RECORDS SHOWN
★ ★ ★ ★ ★ ★ ★
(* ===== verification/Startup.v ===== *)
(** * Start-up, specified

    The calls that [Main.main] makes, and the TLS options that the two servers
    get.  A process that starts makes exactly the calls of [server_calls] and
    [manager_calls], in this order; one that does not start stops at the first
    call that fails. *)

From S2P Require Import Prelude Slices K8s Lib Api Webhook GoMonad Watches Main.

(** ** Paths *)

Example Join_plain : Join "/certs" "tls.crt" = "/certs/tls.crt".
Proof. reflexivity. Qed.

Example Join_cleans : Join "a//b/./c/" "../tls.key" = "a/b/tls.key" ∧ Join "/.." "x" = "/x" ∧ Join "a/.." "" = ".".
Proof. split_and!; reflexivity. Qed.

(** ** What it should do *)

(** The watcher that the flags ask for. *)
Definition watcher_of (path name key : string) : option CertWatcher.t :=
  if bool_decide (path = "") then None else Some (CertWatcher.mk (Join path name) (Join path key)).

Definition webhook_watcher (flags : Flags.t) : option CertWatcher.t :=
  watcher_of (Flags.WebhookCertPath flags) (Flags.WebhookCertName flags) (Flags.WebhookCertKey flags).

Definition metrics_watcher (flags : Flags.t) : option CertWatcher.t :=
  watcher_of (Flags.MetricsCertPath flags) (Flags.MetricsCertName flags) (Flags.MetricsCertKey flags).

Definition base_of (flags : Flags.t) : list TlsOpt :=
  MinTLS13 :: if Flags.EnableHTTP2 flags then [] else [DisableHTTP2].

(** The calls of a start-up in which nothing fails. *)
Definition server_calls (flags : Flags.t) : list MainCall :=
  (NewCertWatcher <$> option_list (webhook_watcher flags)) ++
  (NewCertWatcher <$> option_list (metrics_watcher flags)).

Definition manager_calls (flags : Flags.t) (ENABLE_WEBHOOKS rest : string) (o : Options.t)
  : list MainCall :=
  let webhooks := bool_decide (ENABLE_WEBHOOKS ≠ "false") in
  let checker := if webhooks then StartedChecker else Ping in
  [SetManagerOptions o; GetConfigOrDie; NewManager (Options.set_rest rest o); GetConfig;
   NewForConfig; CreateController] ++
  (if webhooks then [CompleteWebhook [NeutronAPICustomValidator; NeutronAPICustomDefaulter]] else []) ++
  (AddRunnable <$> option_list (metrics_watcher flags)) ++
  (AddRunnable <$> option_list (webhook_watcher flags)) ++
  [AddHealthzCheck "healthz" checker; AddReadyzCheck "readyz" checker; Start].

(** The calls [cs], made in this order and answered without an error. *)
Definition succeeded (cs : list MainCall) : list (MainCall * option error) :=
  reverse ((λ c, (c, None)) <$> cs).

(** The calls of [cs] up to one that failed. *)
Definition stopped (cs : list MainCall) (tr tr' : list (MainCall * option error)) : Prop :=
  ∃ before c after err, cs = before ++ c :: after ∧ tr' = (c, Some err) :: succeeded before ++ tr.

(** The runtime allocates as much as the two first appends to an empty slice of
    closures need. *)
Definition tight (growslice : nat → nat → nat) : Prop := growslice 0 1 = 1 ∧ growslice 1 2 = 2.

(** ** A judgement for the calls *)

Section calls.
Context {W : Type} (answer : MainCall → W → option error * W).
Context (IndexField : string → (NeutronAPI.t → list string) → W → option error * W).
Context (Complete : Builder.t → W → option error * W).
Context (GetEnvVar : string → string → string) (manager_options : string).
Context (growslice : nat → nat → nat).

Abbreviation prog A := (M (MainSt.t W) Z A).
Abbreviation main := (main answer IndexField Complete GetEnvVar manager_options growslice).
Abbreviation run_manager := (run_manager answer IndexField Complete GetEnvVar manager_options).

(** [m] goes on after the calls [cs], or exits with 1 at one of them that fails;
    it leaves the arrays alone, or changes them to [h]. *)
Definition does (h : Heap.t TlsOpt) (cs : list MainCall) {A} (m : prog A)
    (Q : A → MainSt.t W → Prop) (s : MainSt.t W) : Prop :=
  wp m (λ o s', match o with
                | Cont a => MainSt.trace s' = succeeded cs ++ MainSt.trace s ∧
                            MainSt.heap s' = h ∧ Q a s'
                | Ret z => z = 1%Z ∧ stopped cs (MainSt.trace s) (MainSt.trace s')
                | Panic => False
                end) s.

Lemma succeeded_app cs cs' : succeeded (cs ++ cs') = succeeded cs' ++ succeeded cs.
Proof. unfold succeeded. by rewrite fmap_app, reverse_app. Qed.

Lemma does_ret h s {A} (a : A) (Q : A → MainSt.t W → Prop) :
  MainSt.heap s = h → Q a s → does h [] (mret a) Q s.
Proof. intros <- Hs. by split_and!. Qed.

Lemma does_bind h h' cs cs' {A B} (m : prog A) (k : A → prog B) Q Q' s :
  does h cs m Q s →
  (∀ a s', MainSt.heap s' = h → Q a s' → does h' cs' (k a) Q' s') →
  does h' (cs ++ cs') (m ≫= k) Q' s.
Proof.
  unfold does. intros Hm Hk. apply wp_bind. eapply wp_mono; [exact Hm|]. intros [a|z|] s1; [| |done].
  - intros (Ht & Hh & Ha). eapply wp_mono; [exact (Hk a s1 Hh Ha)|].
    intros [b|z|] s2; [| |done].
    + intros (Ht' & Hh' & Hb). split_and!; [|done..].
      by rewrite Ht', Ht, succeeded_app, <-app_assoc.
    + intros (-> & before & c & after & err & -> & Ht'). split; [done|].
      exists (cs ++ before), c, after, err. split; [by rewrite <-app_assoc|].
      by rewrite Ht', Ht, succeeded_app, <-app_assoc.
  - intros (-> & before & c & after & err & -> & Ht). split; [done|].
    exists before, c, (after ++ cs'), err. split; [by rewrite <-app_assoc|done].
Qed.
★ ★ ★ ★ ★ ★ ★
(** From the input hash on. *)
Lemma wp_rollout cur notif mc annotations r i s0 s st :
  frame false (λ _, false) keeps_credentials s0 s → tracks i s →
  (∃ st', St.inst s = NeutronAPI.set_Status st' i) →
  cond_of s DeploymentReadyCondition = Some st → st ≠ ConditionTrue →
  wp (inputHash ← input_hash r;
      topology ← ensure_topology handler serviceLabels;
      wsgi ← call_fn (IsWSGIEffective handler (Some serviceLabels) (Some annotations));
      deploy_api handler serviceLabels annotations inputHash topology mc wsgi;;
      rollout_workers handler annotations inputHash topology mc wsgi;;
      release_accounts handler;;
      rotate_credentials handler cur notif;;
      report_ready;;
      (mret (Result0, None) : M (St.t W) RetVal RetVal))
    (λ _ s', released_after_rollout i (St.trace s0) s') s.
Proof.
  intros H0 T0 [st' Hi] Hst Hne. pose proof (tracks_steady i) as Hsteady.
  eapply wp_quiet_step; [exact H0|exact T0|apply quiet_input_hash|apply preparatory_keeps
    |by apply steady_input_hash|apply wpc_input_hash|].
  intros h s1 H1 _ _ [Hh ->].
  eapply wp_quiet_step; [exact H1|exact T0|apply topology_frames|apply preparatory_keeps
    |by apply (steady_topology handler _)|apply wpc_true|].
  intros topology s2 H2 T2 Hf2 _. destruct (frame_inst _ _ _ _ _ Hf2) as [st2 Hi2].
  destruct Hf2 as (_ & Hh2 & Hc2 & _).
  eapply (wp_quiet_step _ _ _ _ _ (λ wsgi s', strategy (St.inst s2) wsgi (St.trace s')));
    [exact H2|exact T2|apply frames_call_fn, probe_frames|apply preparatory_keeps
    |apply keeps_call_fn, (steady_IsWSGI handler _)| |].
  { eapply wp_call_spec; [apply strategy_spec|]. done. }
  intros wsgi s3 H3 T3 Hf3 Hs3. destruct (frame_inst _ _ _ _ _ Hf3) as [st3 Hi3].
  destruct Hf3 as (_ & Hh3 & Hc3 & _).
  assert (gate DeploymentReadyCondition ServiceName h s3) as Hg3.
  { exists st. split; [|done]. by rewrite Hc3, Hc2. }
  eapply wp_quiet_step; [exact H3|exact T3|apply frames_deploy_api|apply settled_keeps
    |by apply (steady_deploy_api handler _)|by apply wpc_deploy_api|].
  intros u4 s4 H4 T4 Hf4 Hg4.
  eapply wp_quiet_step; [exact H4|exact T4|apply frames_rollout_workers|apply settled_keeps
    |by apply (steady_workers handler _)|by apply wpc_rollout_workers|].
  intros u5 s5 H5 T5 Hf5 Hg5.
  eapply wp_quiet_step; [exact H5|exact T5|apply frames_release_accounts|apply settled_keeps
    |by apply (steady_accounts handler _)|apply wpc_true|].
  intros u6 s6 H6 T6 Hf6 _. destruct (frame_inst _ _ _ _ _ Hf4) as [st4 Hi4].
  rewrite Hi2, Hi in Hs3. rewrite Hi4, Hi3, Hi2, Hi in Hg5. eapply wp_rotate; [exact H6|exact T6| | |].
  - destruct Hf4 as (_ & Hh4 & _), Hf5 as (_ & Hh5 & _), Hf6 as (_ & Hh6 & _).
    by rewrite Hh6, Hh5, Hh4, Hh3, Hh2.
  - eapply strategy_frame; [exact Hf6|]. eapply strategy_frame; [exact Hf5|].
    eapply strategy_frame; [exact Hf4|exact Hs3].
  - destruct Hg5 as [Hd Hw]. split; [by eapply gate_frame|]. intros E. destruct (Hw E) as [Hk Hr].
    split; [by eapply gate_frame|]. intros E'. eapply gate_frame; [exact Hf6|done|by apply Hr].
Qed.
★ ★ ★ ★ ★ ★ ★
TASK DETAILS
Using the listing above, return word for word each line from the one that has "The calls that" through the one that has "MinTLS13 :: if", and no line outside that range.

SOLVED EXERCISE
    The calls that [Main.main] makes, and the TLS options that the two servers
    get.  A process that starts makes exactly the calls of [server_calls] and
    [manager_calls], in this order; one that does not start stops at the first
    call that fails. *)

From S2P Require Import Prelude Slices K8s Lib Api Webhook GoMonad Watches Main.

(** ** Paths *)

Example Join_plain : Join "/certs" "tls.crt" = "/certs/tls.crt".
Proof. reflexivity. Qed.

Example Join_cleans : Join "a//b/./c/" "../tls.key" = "a/b/tls.key" ∧ Join "/.." "x" = "/x" ∧ Join "a/.." "" = ".".
Proof. split_and!; reflexivity. Qed.

(** ** What it should do *)

(** The watcher that the flags ask for. *)
Definition watcher_of (path name key : string) : option CertWatcher.t :=
  if bool_decide (path = "") then None else Some (CertWatcher.mk (Join path name) (Join path key)).

Definition webhook_watcher (flags : Flags.t) : option CertWatcher.t :=
  watcher_of (Flags.WebhookCertPath flags) (Flags.WebhookCertName flags) (Flags.WebhookCertKey flags).

Definition metrics_watcher (flags : Flags.t) : option CertWatcher.t :=
  watcher_of (Flags.MetricsCertPath flags) (Flags.MetricsCertName flags) (Flags.MetricsCertKey flags).

Definition base_of (flags : Flags.t) : list TlsOpt :=
  MinTLS13 :: if Flags.EnableHTTP2 flags then [] else [DisableHTTP2].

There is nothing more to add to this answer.